The ex-RAF and ex-TA 39-year-old, who has been confined to a wheelchair since falling 50 feet while rock-climbing in Gibraltar in 1997, took the only sensible option yesterday afternoon, having covered about 250 miles of the route from Land’s End to John O’Groats. Still, it has been a laudable effort by the Chester-based athlete, who was suffering from blistered hands, sore elbow joints and windburn.

“I had a good night’s sleep last night and feel much better for it, but I definitely made the correct decision,” said Gill today. “The first day in particular was very hilly – in fact, the 7,000 feet I climbed on Sunday is almost as high as Ben Nevis and Mount Snowdon put together!

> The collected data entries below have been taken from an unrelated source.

(* ===== verification/DirSpec.v ===== *)
(** * A directory is a finite map

    The directory of an inode, all its pages in the page cache, holds a finite
    map from names to inode numbers, and the operations of fs/ext2/dir.c are the
    operations of that map: ext2_find_entry looks a name up, ext2_add_link
    inserts, ext2_set_link replaces and ext2_delete_entry deletes.  The blocks a
    new chunk needs come from ext2_get_block, whose specification (GetBlocks.v)
    is used here. *)

From S2P Require Import Prelude State Image Desc InodeDisk Gps Bitmap Rbtree RbtreeSpec Rsv Balloc BlockMap BlockTree GetBlocks Dir DirPage.

Local Open Scope kernel_scope.

(** ** Pages of a directory *)

Definition page_limit (i : inode) (n : Z) : Z := Z.min 4096 (i_size i - n * 4096).

Definition chunk (s : fs) : Z := sb_blocksize (f_sb s).
Definition inode_max (s : fs) : Z := es_inodes_count (f_es s).

(** The offsets of the entries of page [n], its names, and all the names. *)
Definition page_at (s : fs) (dir n : Z) : list Z := default [] (f_pages s !! (dir, n)).
Definition page_offsets (s : fs) (dir : Z) (i : inode) (n : Z) : list Z :=
  offsets (length (page_at s dir n)) (page_at s dir n) 0 (page_limit i n).
Definition page_names (s : fs) (dir : Z) (i : inode) (n : Z) : list (list Z * Z) :=
  names (page_at s dir n) (page_offsets s dir i n).
Definition dir_names (s : fs) (dir : Z) (i : inode) : list (list Z * Z) :=
  concat (page_names s dir i <$> seqZ 0 (dir_pages i)).

(** The directory is well formed. *)
Record dir_base `{RbTree} (dir : Z) (s : fs) (i : inode) : Prop := {
  db_file : file_ok dir s i;
  db_size : 0 <= i_size i < 2 ^ 31;
  db_chunks : i_size i mod chunk s = 0;
  db_mapped k : 0 <= k -> bmap s i k <> 0 <-> k * chunk s < i_size i;
  db_blocks : i_size i <= 512 * i_blocks i;
  db_pages n : 0 <= n < dir_pages i ->
    exists d l, f_pages s !! (dir, n) = Some d /\ page_ok d (chunk s) (inode_max s) (page_limit i n) l;
  db_cached n d : f_pages s !! (dir, n) = Some d -> Forall is_byte d /\ zlen d = 4096;
  db_error n : (dir, n) ∉ f_page_error s;
  db_sync : IS_DIRSYNC s i = false;
  db_inodes : inode_max s < 2 ^ 32;
  db_start : 0 <= ei_dir_start_lookup (i_ei i)
}.

(** The directory holds the map [m]. *)
Record dir_ok `{RbTree} (dir : Z) (s : fs) (i : inode) (m : gmap (list Z) Z) : Prop := {
  dk_base : dir_base dir s i;
  dk_nodup : NoDup (dir_names s dir i).*1;
  dk_map : m = list_to_map (dir_names s dir i)
}.

(** The entry at [o] of page [n] is [name], for inode [k]. *)
Definition entry_at (dir : Z) (s : fs) (i : inode) (n o : Z) (name : list Z) (k : Z) : Prop :=
  0 <= n < dir_pages i /\ o ∈ page_offsets s dir i n /\ entry_name (page_at s dir n) o = Some (name, k).

(** ** Sizes *)

Lemma dir_pages_eq i : 0 <= i_size i -> dir_pages i = (i_size i + 4095) / 4096.
Proof.
  intros Hi. unfold dir_pages, PAGE_CACHE_SIZE, PAGE_CACHE_SHIFT. rewrite Z.shiftr_div_pow2 by lia.
  change (2 ^ 12) with 4096. f_equal. lia.
Qed.

Lemma dir_pages_bounds i : 0 <= i_size i ->
  0 <= dir_pages i /\ (dir_pages i - 1) * 4096 < i_size i <= dir_pages i * 4096.
Proof.
  intros Hi. rewrite dir_pages_eq by done. pose proof (Z.div_mod (i_size i + 4095) 4096 ltac:(lia)).
  pose proof (Z.mod_pos_bound (i_size i + 4095) 4096 ltac:(lia)).
  pose proof (Z.div_pos (i_size i + 4095) 4096). lia.
Qed.

Lemma last_byte_eq i n : 0 <= i_size i < 2 ^ 31 -> 0 <= n -> n * 4096 <= i_size i ->
  ext2_last_byte i n = page_limit i n.
Proof.
  intros Hi Hn Hl. unfold ext2_last_byte, page_limit, PAGE_CACHE_SIZE, PAGE_CACHE_SHIFT.
  rewrite Z.shiftl_mul_pow2 by lia. change (2 ^ 12) with 4096.
  rewrite !wrap_small by (rewrite ?wrap_small; lia). case_if; bool_hyps; lia.
Qed.

Section spec.
Context `{RbTree} (dir : Z) (Hdir : dir <> 0).

Lemma chunk_pow s i : dir_base dir s i ->
  exists k, 10 <= k <= 12 /\ chunk s = 2 ^ k /\ sb_blocksize_bits (f_sb s) = k /\ 1024 <= chunk s <= 4096 /\
    4096 mod chunk s = 0 /\ chunk s mod 4 = 0.
Proof.
  intros Hb. destruct (fo_geo dir s i (db_file _ _ _ Hb)) as [G1 G2 _]. exists (sb_blocksize_bits (f_sb s)).
  unfold chunk. rewrite G2. assert (sb_blocksize_bits (f_sb s) = 10 \/ sb_blocksize_bits (f_sb s) = 11 \/
    sb_blocksize_bits (f_sb s) = 12) as [-> | [-> | ->]] by lia; split_and!; done || lia.
Qed.

Lemma page_ok_at s i n : dir_base dir s i -> 0 <= n < dir_pages i ->
  f_pages s !! (dir, n) = Some (page_at s dir n) /\
  page_ok (page_at s dir n) (chunk s) (inode_max s) (page_limit i n) (page_offsets s dir i n).
Proof.
  intros Hb Hn. destruct (db_pages _ _ _ Hb n Hn) as (d & l & Hd & Hp).
  assert (page_at s dir n = d) as E by (unfold page_at; by rewrite Hd). rewrite E. split; [done|].
  unfold page_offsets. rewrite E. rewrite (chain_offsets d (chunk s) (inode_max s) 0 _ l); [done|apply Hp|].
  pose proof (po_end _ _ _ _ _ Hp). pose proof (po_len _ _ _ _ _ Hp). lia.
Qed.

Lemma elem_of_dir_names s i name k : dir_base dir s i ->
  (name, k) ∈ dir_names s dir i <-> exists n o, entry_at dir s i n o name k.
Proof.
  intros Hb. unfold dir_names, entry_at, page_names, names. rewrite list_elem_of_In, in_concat. split.
  - intros (x & Hx & Hin). rewrite <-list_elem_of_In in Hx. rewrite <-list_elem_of_In in Hin. apply list_elem_of_fmap in Hx as (n & -> & Hn).
    apply elem_of_seqZ in Hn. apply list_elem_of_omap in Hin as (o & Ho & Hnk). exists n, o. split_and!; auto; lia.
  - intros (n & o & Hn & Ho & Hnk). exists (page_names s dir i n). split; rewrite <-list_elem_of_In.
    + apply list_elem_of_fmap. exists n. split; [done|]. apply elem_of_seqZ. lia.
    + apply list_elem_of_omap. by exists o.
Qed.

Lemma dir_lookup s i m name k : dir_ok dir s i m ->
  m !! name = Some k <-> exists n o, entry_at dir s i n o name k.
Proof.
  intros [Hb Hn ->]. rewrite <-elem_of_dir_names by done. symmetry. by apply elem_of_list_to_map.
Qed.

Lemma dir_lookup_None s i m name : dir_ok dir s i m ->
  (forall n o k, ~ entry_at dir s i n o name k) -> m !! name = None.
Proof.
  intros Hok Hno. destruct (m !! name) as [k|] eqn:E; [|done].
  apply (dir_lookup s i) in E as (n & o & He); [|done]. by destruct (Hno n o k).
Qed.

(** ** Changes that keep the map of blocks *)

(** The inode keeps its blocks. *)
Definition keeps (i i1 : inode) : Prop :=
  ei_data (i_ei i1) = ei_data (i_ei i) /\
  ei_block_alloc_info (i_ei i1) = ei_block_alloc_info (i_ei i) /\
  i_bytes i1 = i_bytes i /\ i_blocks i1 = i_blocks i /\ i_flags i1 = i_flags i /\
  (0 <= ei_dir_start_lookup (i_ei i) -> 0 <= ei_dir_start_lookup (i_ei i1)).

“But it wasn’t the hills in isolation that were so much the problem. I trained hard in that respect and knew pretty much what to expect. It was really the combination of the rain, which caused my hands to blister, and a headwind that did for me. Until Friday, they were forecasting a tailwind, which is more the norm in those parts. But instead of cycling with a south-westerly behind me, I was riding into a north wind almost the whole time.

“It is a draining experience trying to keep your speed up in an unremitting headwind. I even went down to lower wheels – the 20-inch wheels that the bike came with rather than 27-inch carbon-fibre racing wheels – so that I would be three or so inches nearer the ground. I thought maybe the wind would be less of a factor that way, but it didn’t make a great deal of difference.

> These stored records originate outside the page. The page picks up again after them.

Lemma img_root_ok : file_ok 2 img_alloc img_root.
Proof.
  assert (forall h, 1 <= h < 15 -> root img_root h = 0) as Hr by (apply small_cases; by repeat constructor).
  split; [exact img_balloc_inv|split; vm_compute; intuition discriminate| |done|done|done|done|by vm_compute|].
  - apply tree_ok_direct; [done|intros h Hh; apply Hr; lia|].
    intros h Hh Hk. destruct (decide (h = 0)) as [->|]; [|destruct Hk; apply Hr; lia].
    apply data_block_fields. split; [by vm_compute|]. split; [by vm_compute|].
    intros g gd Hg Hgd. assert (g = 0 \/ g = 1) as [-> | ->] by (change (groups_count img_alloc) with 2 in Hg; lia);
      injection Hgd as <-; by vm_compute.
  - intros [[Hx _] _]. by vm_compute in Hx.
Qed.

(** The root directory of the image. *)
Definition img_names : gmap (list Z) Z := list_to_map [([46], 2); ([46; 46], 2); ([97], 12)].

Lemma img_page_ok : page_ok (img_rootdir ++ replicate 3072 0) 1024 32 1024 [0; 12; 24].
Proof.
  split; [|done|done| |by vm_compute; repeat constructor].
  - unfold img_rootdir. rewrite !Forall_app. split_and!; auto using le_bytes_byte; try by apply Forall_replicate.
    all: repeat constructor; done.
  - repeat (constructor; [split; by vm_compute|]). exact (chain_nil _ _ _ 1024).
Qed.

Lemma img_dir_base : dir_base 2 img_alloc img_root.
Proof.
  assert (forall h, 1 <= h < 15 -> root img_root h = 0) as Hr by (apply small_cases; by repeat constructor).
  split; [exact img_root_ok|done|done| |done| | |by vm_compute|done|done|done].
  - intros k Hk. change (chunk img_alloc) with 1024. change (i_size img_root) with 1024.
    destruct (decide (k = 0)) as [->|Hne]; [by vm_compute|].
    rewrite (bmap_first img_alloc img_root k (fo_geo _ _ _ img_root_ok) Hr) by done. lia.
  - intros n Hn. change (dir_pages img_root) with 1 in Hn. assert (n = 0) as -> by lia.
    eexists _, _. split; [reflexivity|exact img_page_ok].
  - intros n d Hd. change (f_pages img_alloc) with (<[(2, 0) := img_rootdir ++ replicate 3072 0]> (∅ : gmap (Z * Z) (list Z))) in Hd.
    apply lookup_insert_Some in Hd as [[_ <-]|[_ Hd]]; [|by rewrite lookup_empty in Hd].
    destruct img_page_ok. done.
Qed.

Lemma img_dir_ok : dir_ok 2 img_alloc img_root img_names.
Proof.
  split; [exact img_dir_base| |by vm_compute].
  change (dir_names img_alloc 2 img_root).*1 with [[46]; [46; 46]; [97]].
  by apply (bool_decide_unpack _).
Qed.

(** Inode 13: a directory without blocks. *)
Definition img_mkdir : inode := img_inode 16877 0 2 0 Op_dir [] 0.
Definition img_new : fs := img_alloc <| f_inodes ::= <[13 := img_mkdir]> |>.

Lemma img_new_ok : dir_ok 13 img_new img_mkdir ∅.
Proof.
  assert (forall h, 1 <= h < 15 -> root img_mkdir h = 0) as Hr by (apply small_cases; by repeat constructor).
  assert (forall k, bmap img_new img_mkdir k = 0) as Hbm.
  { intros k. destruct (decide (k = 0)) as [->|]; [done|]. apply bmap_first; auto. split; vm_compute; intuition discriminate. }
  assert (file_ok 13 img_new img_mkdir) as Hf.
  { split; [|split; vm_compute; intuition discriminate| |done|done|done|done|by vm_compute|].
    - apply (balloc_inv_ext img_alloc); [done| |exact img_balloc_inv].
      by apply (windows_ok_ext img_alloc), (ba_windows img_alloc img_balloc_inv).
    - apply tree_ok_direct; [done|intros h Hh; apply Hr; lia|].
      intros h Hh []. destruct (decide (h = 0)) as [->|]; [done|apply Hr; lia].
    - intros [[Hx _] _]. by vm_compute in Hx. }
  split; [|constructor|done]. split; [done|done|done| |done| | |by vm_compute|done|done|done].
  - intros k Hk. rewrite Hbm. change (chunk img_new) with 1024. change (i_size img_mkdir) with 0. lia.
  - intros n Hn. change (dir_pages img_mkdir) with 0 in Hn. lia.
  - intros n d Hd. change (f_pages img_new) with (<[(2, 0) := img_rootdir ++ replicate 3072 0]> (∅ : gmap (Z * Z) (list Z))) in Hd.
    rewrite lookup_insert_ne, lookup_empty in Hd by done. done.
Qed.

(** The name "b" is added for inode 12, "a" is removed, and a name too many. *)
Definition img_ops : list dir_op := [Link [98] 12; Unlink [97]; Lookup [97]; Relink [98] 12; Link [98] 12].

Lemma dir_refines_map_witness :
  exists rs s1 i1 m1, run_ops 2 img_ops img_alloc = Ret (rs, s1) /\ dir_ok 2 s1 i1 m1 /\
    map_ops img_names img_ops rs m1 /\ others_kept 2 img_alloc s1.
Proof.
  apply (dir_refines_map img_alloc 2 img_root img_names img_ops); [done|exact img_dir_ok| |done].
  assert (linkable img_alloc 12) as Hl by (split; [done|]; eexists; split; [reflexivity|]; by vm_compute).
  assert (valid_name [98]) as Hv by (split; [repeat constructor; done|done]).
  assert (12 <> 2) as Hne by done. unfold img_ops. rewrite !Forall_cons, Forall_nil. cbn [op_ok]. tauto.
Defined.

Lemma readdir_witness :
  exists l filp s1, ext2_readdir collect 2 (mk_file 0 1) [] img_alloc = Ret ((l, filp, 0), s1) /\
    l ≡ₚ map_to_list img_names /\ f_pos filp = i_size img_root /\ dir_ok 2 s1 img_root img_names.
Proof. apply (readdir_spec img_alloc 2 img_root img_names 1). exact img_dir_ok. Defined.

Lemma empty_dir_witness :
  exists r s1, ext2_empty_dir 2 img_alloc = Ret (r, s1) /\ (r = true <-> only_dots 2 img_names) /\
    dir_ok 2 s1 img_root img_names.
Proof. apply (empty_dir_spec img_alloc 2 img_root img_names). exact img_dir_ok. Defined.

“I was surprised at how drained I was mentally and I think that was partly because of the frustration I felt after all the training I had done. Put that together with the wind, the rain and the hills, and I think the whole combination just got to my mind.

“Basically a worse two days than Sunday and Monday I can’t imagine. I could possibly have carried on yesterday, knowing that today would have been a short, flat day. But I would have fallen further and further behind the rest of the Be Number 1 cycling team. And I also made sure that they didn’t wait around for me, because that would have put their ride in jeopardy.

“But the way I feel today, I definitely made the right decision to stop, because I think I would have done serious damage to myself otherwise. My elbow joints, which were really overworked, are bruised and my hands are badly blistered because of the rain. As far as my windburn is concerned, I feel like my face has been slashed 100 times. When I was 17 or 18 years old, I rode 100 miles with Chris Boardman. I was sore after that, but nowhere near this bad!

“Do I have any regrets? No, I suppose I don’t. I would obviously like to have completed the course and I really think I could have finished it if it hadn’t been for the headwind in particular, which was debilitating. And it would have been great to beat the existing LEJOG record for a hand cyclist, which currently stands at 17 days. But that’s life. I gave it my best shot and it didn’t quite work out.”

Back on the road, meanwhile, the cycling team (minus Pippa Wilson, who reluctantly withdrew from the event following her injury yesterday) arrived in Preston this evening after a 91-mile journey from Shrewsbury, though not before Toby Sykes had experienced one of his more eventful days in the saddle.

“About 20 miles north of Shrewsbury, I had the option of either knocking a double Olympic gold medallist off her bike or crashing into a hedge,” Sykes explained. “I don’t think Sarah Webb would have been too impressed if I had chosen the former option, and so the hedge it was. If that was not enough, I then suffered my first ever puncture on a bike before later colliding with some road works in Preston. And it was only by the skin of my teeth that I avoided falling into a massive great hole in the road.”

Lennon and McCartney referred to “four thousand holes in Blackburn, Lancashire” in the Beatles’ A Day in the Life, but just the one hole in Preston, Lancashire was almost enough to leave Sykes....well, in a bit of a hole, actually. Happily, he survived to fight another day.